Rioting by Muslims angry over the publishing of cartoon images of the prophet Muhammad spread to more areas of Paki- stan, and authorities appeared reluctant to deal harshly with the perpetrators because "the issue is sensitive." While serious - at least five people have died so far and numerous foreign-owned businesses have been destroyed - the protests had involved relatively small crowds until Wednesday, when an estimated 70,000 went on a rampage in the city of Peshawar. Pakistan is a key ally of the US and other Western nations battling terrorism, and President Bush is scheduled to visit there next month.
For the fourth time, terrorist leader Abu Musab al-Zarqawi was sentenced to death in absentia by Jordan's state security court. The Al Qaeda-in-Iraq chieftan was among nine defendants found guilty of plotting chemical truck-bomb attacks on Jordan's intelligence headquarters and US interests in 2004. If the attacks had been successful, experts said, a toxic cloud could have killed thousands of people across the kingdom. In addition to Zarqawi, three other defendants in the case remain at large.
By Friday, all farmers who keep domestic fowl in Germany will be required to take them indoors, the government said, after dead migratory swans found on a Baltic Sea island were confirmed to be infected with the H5N1 strain of bird flu. All poultry within three miles of the discovery will be tested, the Agriculture Ministry announced. The discovery makes Germany the fourth European Union member with the virus. Dead swans also were found in Denmark, and tests were being conducted Wednesday to establish whether they were infected. Meeting in Brussels, the EU's executive commission approved $2.2 million in new funding for surveillance of migratory birds and for testing programs through the end of the year.
Tamil separatist rebels said they were "shocked" that Sri Lanka's president had ruled out their demand for an autonomous homeland and warned that such a position would leave them no alternative but to "endeavor hard" for a more "effective response." New chief executive Mahinda Rajapakse told Reuters Tuesday that he'd agree to share power but not to Tamil self-rule. The two sides are scheduled to meet next Wednesday in Geneva to try to stave off a return to full-scale civil war, which already has taken an estimated 65,000 lives. A shaky truce that was agreed to in 2002 remains in place, but peace talks broke off almost three years ago.
Former President René Préval urged supporters to keep demanding that Haiti's elections council declare him the winner of the Feb. 7 vote and said he'd contest the results if he is subjected to a runoff. But although he claimed the election was marred by "massive fraud" or "gross errors," Préval said all protests should be peaceful. As he spoke, the interim government said Préval's representatives will be included on a specially appointed panel to review the tally. At last report, the former president was credited with 48.7 percent of the vote, although TV news outlets showed footage of wads of ballots that had been marked for him strewn around a trash dump.

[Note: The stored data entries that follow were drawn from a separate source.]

(** From account to session: a user created with a password can log in with it, at any
    time later while the users are as they were left; the login returns that user's id and
    role; and the token it returns, sent as a bearer token, is taken for that user in that
    role until a minute after it expires, and refused from then on. *)
Theorem created_user_signs_in `{!CryptoLaws crypto} cfg auth input password u w1 w2 w3 :
  us_in_password input = Some password → password ≠ ""%string →
  create_user_endpoint auth input w1 = (Ok u, w2) →
  w_db w3 Users = w_db w2 Users → healthy w3 → w_pool w3 = true →
  returns (login cfg (mkLoginRequest (us_in_username input) password)) w3 (λ resp _,
    lr_user_id resp = u_id u ∧ lr_role_code resp = us_in_role_code input ∧
    lr_expires_at resp = timestamp (w_now w3) + ac_ttl_secs cfg ∧
    ∀ w4, from_request_parts cfg (Some (String.append "Bearer " (lr_token resp))) w4 =
      if timestamp (w_now w4) <=? lr_expires_at resp + 60
      then (Ok (mkAuthUser (u_id u) (us_in_role_code input)), w4)
      else (Err (err 401 "unauthorized" "invalid or expired token"), w4)).
Proof.
  intros Hpw Hne (row & -> & Hrow & Hn & Hr & Ha & _ & Hh)%create_user_endpoint_Ok EU Hh3 Hp3.
  rewrite Hpw in Hh. replace (nonempty (Some password)) with (Some password) in Hh
    by (by destruct password). destruct Hh as (salt & phc & Hphc & Eh).
  destruct (jwt_encodes (ac_secret cfg) (mkClaims (us_id row) (us_role_code row)
    (timestamp (w_now w3)) (timestamp (w_now w3) + ac_ttl_secs cfg))) as [token Ht].
  unfold login. apply returns_bind, returns_require_pool; [done|].
  apply returns_bind, returns_map_err. unfold returns at 1.
  unfold find_auth_by_username. rewrite find_auth_run by done. simpl.
  rewrite EU, Hrow. apply returns_bind, returns_throw_if.
  { simpl. rewrite Ha, Eh. by rewrite (secret_matches_hashed salt). }
  eapply returns_finish_login; [exact Ht|done|]. intros w'. simpl.
  split_and!; [done..|]. intros w4.
  pose proof (issued_token_identifies cfg (w_now w3) row (mkLoginResponse token (us_id row)
    (us_username row) (us_role_code row) (timestamp (w_now w3) + ac_ttl_secs cfg)) w4) as Hid.
  simpl in Hid. rewrite <- Hr. apply Hid. by split_and!.
Qed.
End master_properties.

(** ** Witnesses *)

(** The plant with a second site: an area, a work center and its history. *)
Definition yard : World := world_of
  (set_table Sites [mkSiteRow "s1" "S1" "Site" "Asia/Kolkata" 0 0;
                    mkSiteRow "s2" "S2" "Yard" "Asia/Kolkata" 0 0] (
   set_table Areas [mkAreaRow "a1" "s1" "A1" "Area" 0 0; mkAreaRow "a2" "s2" "A1" "Shed" 0 0] (
   set_table Work_centers
     [mkWorkCenterRow "wc1" "a1" "W1" "Lathe" None None 0 0;
      mkWorkCenterRow "wc2" "a2" "W1" "Saw" None None 0 0] (
   set_table Machine_states [mkMachineStateRow "m1" "wc2" "running" 0 10] plant_db)))).

Abbreviation sample_master := (@master_handle sample_env sample_crypto).

Definition demolished : World := (sample_master admin (DeleteSite "s2") yard).2.

Lemma delete_closure_witness :
  sample_master admin (DeleteSite "s2") yard = (Ok tt, demolished) ∧
  map si_id (w_db demolished Sites) = ["s1"%string] ∧
  w_db demolished Machine_states = [] ∧
  (∀ t x, t ≠ Audit_log → x ∈ w_db demolished t ↔
     x ∈ w_db yard t ∧ ¬ reached (at_table Sites (by_id Sites "s2")) (w_db yard) t x).
Proof.
  assert (sample_master admin (DeleteSite "s2") yard = (Ok tt, demolished)) as H
    by (vm_compute; reflexivity).
  split; [exact H|]. split; [vm_compute; reflexivity|]. split; [vm_compute; reflexivity|].
  exact (proj2 (proj2 (@delete_closure sample_env sample_crypto admin (DeleteSite "s2") Sites "s2"
    _ yard demolished eq_refl eq_refl eq_refl eq_refl H))).
Defined.

(** The first site is in use: a routing operation refers to its work center. *)
Lemma delete_in_use :
  (sample_master admin (DeleteSite "s1") yard).1
    = Err (err 400 "invalid_reference" "constraint violated").
Proof. vm_compute. reflexivity. Qed.

Lemma master_refusal_witness :
  can_write_master "Operator" = false ∧
  sample_master (mkAuthUser "u1" "Operator") (DeleteSite "s2") yard
    = (Err (err 403 "forbidden" "role may not modify master data"), yard).
Proof.
  split; [reflexivity|].
  apply (proj1 (@master_refusal sample_env sample_crypto (mkAuthUser "u1" "Operator")
    (DeleteSite "s2") yard)). reflexivity.
Defined.

Lemma mutation_audited_witness :
  sample_master admin (DeleteSite "s2") yard = (Ok tt, demolished) ∧
  ∃ n, w_db demolished Audit_log =
    [mkAuditRow (@ulid sample_env n) (Some "u1"%string) "delete" "site" (Some "s2"%string) None
       (seconds 1000)].
Proof.
  assert (sample_master admin (DeleteSite "s2") yard = (Ok tt, demolished)) as H
    by (vm_compute; reflexivity).
  split; [exact H|].
  destruct (@mutation_audited sample_env sample_crypto sample_ulid_inj admin (DeleteSite "s2")
    yard demolished eq_refl eq_refl (no_ulids_ids_from Audit_log 0 (w_db yard) eq_refl) H)
    as (id & n & E & Hid & _).
  exists n. simpl in Hid. rewrite Hid in E. exact E.
Defined.

(** An area may take a code of another site's, a second site may not take the first's. *)
Definition renamed : World :=
  (sample_master admin (UpdateSite "s2" (mkSiteInput "S1" "Yard" None)) yard).2.

Lemma update_outcome_witness :
  (sample_master admin (UpdateSite "s2" (mkSiteInput "S1" "Yard" None)) yard).1
    = Err (err 409 "conflict" "constraint violated") ∧ renamed = yard.
Proof.
  split; [vm_compute; reflexivity|].
  assert (sample_master admin (UpdateSite "s2" (mkSiteInput "S1" "Yard" None)) yard
    = (Err (err 409 "conflict" "constraint violated"), renamed)) as H
    by (vm_compute; reflexivity).
  exact (proj1 (@update_outcome sample_env sample_crypto admin
    (UpdateSite "s2" (mkSiteInput "S1" "Yard" None)) "s2" _ yard renamed
    eq_refl eq_refl eq_refl eq_refl H)).
Defined.

Definition bob_input : UserInput :=
  mkUserInput "bob" "Bob" "Admin" (Some "hunter2"%string) None None.

Definition hired := @create_user_endpoint sample_env sample_crypto admin bob_input plant.

Definition bob : User :=
  match hired.1 with Ok u => u | Err _ => mkUser "" "" "" "" false 0 0 end.

Lemma created_user_signs_in_witness :
  hired = (Ok bob, hired.2) ∧
  returns (@login sample_env sample_crypto sample_auth
             (mkLoginRequest (us_in_username bob_input) "hunter2")) hired.2
    (λ resp _, lr_user_id resp = u_id bob).
Proof.
  assert (hired = (Ok bob, hired.2)) as H by (vm_compute; reflexivity).
  assert (healthy hired.2) as Hh by (vm_compute; reflexivity).
  assert (w_pool hired.2 = true) as Hp by (vm_compute; reflexivity).
  split; [exact H|].
  eapply returns_mono.
  - exact (@created_user_signs_in sample_env sample_crypto sample_crypto_laws sample_auth
      admin bob_input "hunter2" bob plant hired.2 hired.2 eq_refl ltac:(discriminate) H eq_refl
      Hh Hp).
  - intros resp w' Hr. exact (proj1 Hr).
Defined.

Shopping malls, offices, pubs, theaters, and all other indoor public spaces in England are covered by a mandatory ban on smoking passed by the House of Commons Tuesday after months of heated debate. If, as expected, the measure also passes in Parliament's unelected House of Lords, it will take effect in mid-2007. The neighboring Republic of Ireland banned the practice in pubs, restaurants, and workplaces two years ago, although Northern Ireland remains exempt. Lawmakers in Scotland are expected to enact a law that forbids smoking in indoor public places next month. Six other nations have enacted such measures.